*** Material to process

(** The uids whose configurations an operation may change. *)
Definition touches (o : ConfigOp (Config := Config)) (uid : Z) : Prop :=
  match o with
  | CUpdate _ _ key _ | CRemove key => uid = key.1
  | CRemoveUid u => uid = u
  | CRemoveAll => True
  | CAddListener _ | CReceiver _ _ => False
  end.

#[export] Instance touches_dec o uid : Decision (touches o uid).
Proof using. destruct o; cbn [touches]; apply _. Defined.

(** The uids whose configurations a caller may change by a request. *)
Definition mayChange (c : Caller) (r : Request) (engBuild : bool) (uid : Z) : Prop :=
  match r with
  | AddConfiguration _ _ _ u | RemoveConfiguration _ _ u | InformOnePackageRemoved _ _ u => checkUid c AID_SYSTEM = true ∧ uid = u
  | ShellCommand _ args _ =>
      (c_uid c = AID_ROOT ∨ c_uid c = AID_SHELL) ∧
      (args = ["config"; "remove"]%string ∨ engBuild = true ∨ uid = callingUid c ∨ callingUid c = AID_ROOT ∧ uid = AID_SHELL)
  | _ => False
  end.

Definition configStep (e : Env) (o : ConfigOp (Config := Config)) : Service → option Service :=
  onConfigs lib e (stepConfig serialize (lib_sortFiles lib) o).

(** A request changes configurations by at most one operation of the configuration manager. *)
Inductive Served (allowed : Z → Prop) s s' : Prop :=
  | served_steady : steady s s' → Served allowed s s'
  | served_config e o s1 s2 :
      steady s s1 → configStep e o s1 = Some s2 → steady s2 s' → (∀ uid, touches o uid → allowed uid) → Served allowed s s'.

Lemma steady_processor p s : fewer (mProcessor s) p → steady s (set_processor p s).
Proof using. by split. Qed.

Lemma steady_on f s s' : onProcessor f s = Some s' → (∀ p q, f p = Some q → fewer p q) → steady s s'.
Proof using. intros (p & E & [= <-])%bind_Some Hf. by apply steady_processor, Hf. Qed.

Lemma steady_shared f s : steady s (set_processor (on_shared f (mProcessor s)) s).
Proof using. by apply steady_processor, same_managers_fewer. Qed.

Lemma steady_mark tag s : steady s (markCondition tag s).
Proof using. unfold markCondition. destruct (markComplete _ _). by split. Qed.

Lemma served_enforced allowed c uid (h : Handler (M := M)) s s' :
  servedBinder (enforceUid c uid h s) = Some s' → (checkUid c uid = true → servedBinder (h s) = Some s' → Served allowed s s') →
  Served allowed s s'.
Proof using. unfold enforceUid. destruct (checkUid c uid); [auto|]. intros [= <-] _. by apply served_steady. Qed.

Lemma saveActive_fewer e t p : fewer p (SaveActiveConfigsToDisk lib e t p).
Proof using. unfold SaveActiveConfigsToDisk. destruct (coolingDown _ _); [done|]. by apply same_managers_fewer. Qed.

Lemma saveMetadata_fewer e t t' p q : SaveMetadataToDisk lib e t t' p = Some q → fewer p q.
Proof using.
  unfold SaveMetadataToDisk. destruct (coolingDown _ _); [by intros [= <-]|]. cbv zeta.
  destruct (WriteMetadataToProto _ _ _); [intros [= <-]; by apply same_managers_fewer|]. intros (s1 & _ & H)%bind_Some.
  apply bind_Some in H as (s2 & _ & [= <-]). by apply same_managers_fewer.
Qed.

Lemma saveAll_fewer e reason p q : saveAll lib e reason p = Some q → fewer p q.
Proof using.
  unfold saveAll. intros (p1 & E1%links_writeData%links_fewer & E2%saveMetadata_fewer)%bind_Some. etrans; [exact E1|]. etrans; [|exact E2].
  apply saveActive_fewer.
Qed.

Lemma steady_companion b s : steady s (setCompanion b s).
Proof using.
  unfold setCompanion. destruct (SetStatsCompanionService b _) as [calls pm]. split; [done|]. split; [done|]. by apply same_managers_fewer.
Qed.

Lemma steady_pullers f s : steady s (onPullers f s).
Proof using. apply steady_shared. Qed.

Context `{!ManagerLaws M Config}.

(** The last step of a handler or command that first lets the processor do something. *)
Ltac served_by H s1 E := apply fmap_Some in H as ([[st0 rep0] sv0] & H & ->); apply bind_Some in H as (s1 & E & H).
(** * week6.py: the image downloader

    A shallow embedding of [create_directory], [get_valid_filename],
    [download_image] and [main] of week6.py, with the library functions
    they call (str methods, [urllib.parse.urlparse], [posixpath], [re.sub],
    [requests], the file system and the console).

    Conventions.
    - A Python [str] is a [string]; each [ascii] is the code point of the
      same number, so the strings covered are those over U+0000..U+00FF.
      The character classes ([\w], [str.isspace], [str.lower]) are the
      Unicode ones restricted to that range.
    - A Python exception is a value of [exn]; code that may raise returns a
      [result].  The classes are instances of [Exception]: a run of the
      model is a run that no [KeyboardInterrupt] and no [SystemExit] cuts
      short.
    - The console, the file system and the network are a [world] threaded
      through the stateful functions. *)

From Stdlib Require Import Ascii String NArith ZArith List Lia.
From stdpp Require Import base strings gmap pretty.

Local Open Scope Z_scope.

(** ** Exceptions *)

(** The exception classes that the program can meet: the builtin ones and
    those of [requests.exceptions], all of them below [Exception]. *)
Inductive exn_class :=
  | Exception | OSError | ValueError | EOFError
  | FileExistsError | FileNotFoundError | IsADirectoryError | PermissionError
  | RequestException | HTTPError | ConnectionError | Timeout
  | ConnectTimeout | ReadTimeout | SSLError | TooManyRedirects
  | InvalidURL | MissingSchema | ChunkedEncodingError.

Global Instance exn_class_eq_dec : EqDecision exn_class.
Proof. solve_decision. Defined.

(** An exception: its class and the text of [str(e)]. *)
Record exn := Exn { exn_cls : exn_class; exn_str : string }.

Inductive result (A : Type) :=
  | Ok (a : A)
  | Raise (e : exn).
Arguments Ok {A} a.
Arguments Raise {A} e.

(** ** Python strings *)

Module PyStr.

Definition code (c : ascii) : N := N_of_ascii c.

Definition in_range (lo hi : N) (c : ascii) : bool :=
  ((lo <=? code c) && (code c <=? hi))%N.

(** [c in s] for a one-character [c]. *)
Fixpoint contains (c : ascii) (s : string) : bool :=
  match s with
  | EmptyString => false
  | String a s' => if Ascii.eqb a c then true else contains c s'
  end.

(** [s.split(sep)] for a one-character separator: never the empty list. *)
Fixpoint split (sep : ascii) (s : string) : list string :=
  match s with
  | EmptyString => [EmptyString]
  | String a s' =>
      if Ascii.eqb a sep then EmptyString :: split sep s'
      else match split sep s' with
           | [] => [String a EmptyString]
           | w :: ws => String a w :: ws
           end
  end.

(** [l[0]] and [l[-1]] on the lists that [split] returns. *)
Definition item_first (l : list string) : string := hd EmptyString l.
Definition item_last (l : list string) : string := List.last l EmptyString.

(** [s.find(c)] and [s.rfind(c)]: [-1] when [c] does not occur. *)
Fixpoint find (c : ascii) (s : string) : Z :=
  match s with
  | EmptyString => -1
  | String a s' =>
      if Ascii.eqb a c then 0
      else let i := find c s' in if i <? 0 then -1 else i + 1
  end.

Fixpoint rfind (c : ascii) (s : string) : Z :=
  match s with
  | EmptyString => -1
  | String a s' =>
      let i := rfind c s' in
      if 0 <=? i then i + 1 else if Ascii.eqb a c then 0 else -1
  end.

(** The slices [s[:n]] and [s[n:]] for [0 <= n]. *)
Fixpoint take (n : nat) (s : string) : string :=
  match n, s with
  | S k, String a s' => String a (take k s')
  | _, _ => EmptyString
  end.

Fixpoint drop (n : nat) (s : string) : string :=
  match n, s with
  | S k, String _ s' => drop k s'
  | _, _ => s
  end.

Definition slice_to (i : Z) (s : string) : string := take (Z.to_nat i) s.
Definition slice_from (i : Z) (s : string) : string := drop (Z.to_nat i) s.

(** [s.find(c, start)] for [0 <= start]. *)
Definition find_from (c : ascii) (start : Z) (s : string) : Z :=
  let i := find c (slice_from start s) in
  if i <? 0 then -1 else start + i.

(** [s.replace(c, "")]. *)
Fixpoint remove (c : ascii) (s : string) : string :=
  match s with
  | EmptyString => EmptyString
  | String a s' => if Ascii.eqb a c then remove c s' else String a (remove c s')
  end.

Definition startswith (p s : string) : bool := String.prefix p s.

Fixpoint endswith_char (c : ascii) (s : string) : bool :=
  match s with
  | EmptyString => false
  | String a EmptyString => Ascii.eqb a c
  | String _ s' => endswith_char c s'
  end.

(** [str.isspace] on U+0000..U+00FF. *)
Definition isspace (c : ascii) : bool :=
  in_range 9 13 c || in_range 28 32 c || (code c =? 133)%N || (code c =? 160)%N.

Fixpoint lstrip_by (p : ascii -> bool) (s : string) : string :=
  match s with
  | EmptyString => EmptyString
  | String a s' => if p a then lstrip_by p s' else s
  end.

Fixpoint rstrip_by (p : ascii -> bool) (s : string) : string :=
  match s with
  | EmptyString => EmptyString
  | String a s' =>
      match rstrip_by p s' with
      | EmptyString => if p a then EmptyString else String a EmptyString
      | r => String a r
      end
  end.

(** [s.strip()]. *)
Definition strip (s : string) : string := rstrip_by isspace (lstrip_by isspace s).

(** [str.lower] on U+0000..U+00FF: A-Z, and the capitals of U+00C0..U+00DE
    except the multiplication sign U+00D7. *)
Definition lower_char (c : ascii) : ascii :=
  if in_range 65 90 c || in_range 192 214 c || in_range 216 222 c
  then ascii_of_N (code c + 32)
  else c.

Fixpoint lower (s : string) : string :=
  match s with
  | EmptyString => EmptyString
  | String a s' => String (lower_char a) (lower s')
  end.

Fixpoint all_chars (p : ascii -> bool) (s : string) : bool :=
  match s with
  | EmptyString => true
  | String a s' => p a && all_chars p s'
  end.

******

> **Your task**:
The answer is the records above restated word for word from their opening line through the line that holds "true ∧ uid = u", both included, and nothing else.

> **Finished exercise**:
(** The uids whose configurations an operation may change. *)
Definition touches (o : ConfigOp (Config := Config)) (uid : Z) : Prop :=
  match o with
  | CUpdate _ _ key _ | CRemove key => uid = key.1
  | CRemoveUid u => uid = u
  | CRemoveAll => True
  | CAddListener _ | CReceiver _ _ => False
  end.

#[export] Instance touches_dec o uid : Decision (touches o uid).
Proof using. destruct o; cbn [touches]; apply _. Defined.

(** The uids whose configurations a caller may change by a request. *)
Definition mayChange (c : Caller) (r : Request) (engBuild : bool) (uid : Z) : Prop :=
  match r with
  | AddConfiguration _ _ _ u | RemoveConfiguration _ _ u | InformOnePackageRemoved _ _ u => checkUid c AID_SYSTEM = true ∧ uid = u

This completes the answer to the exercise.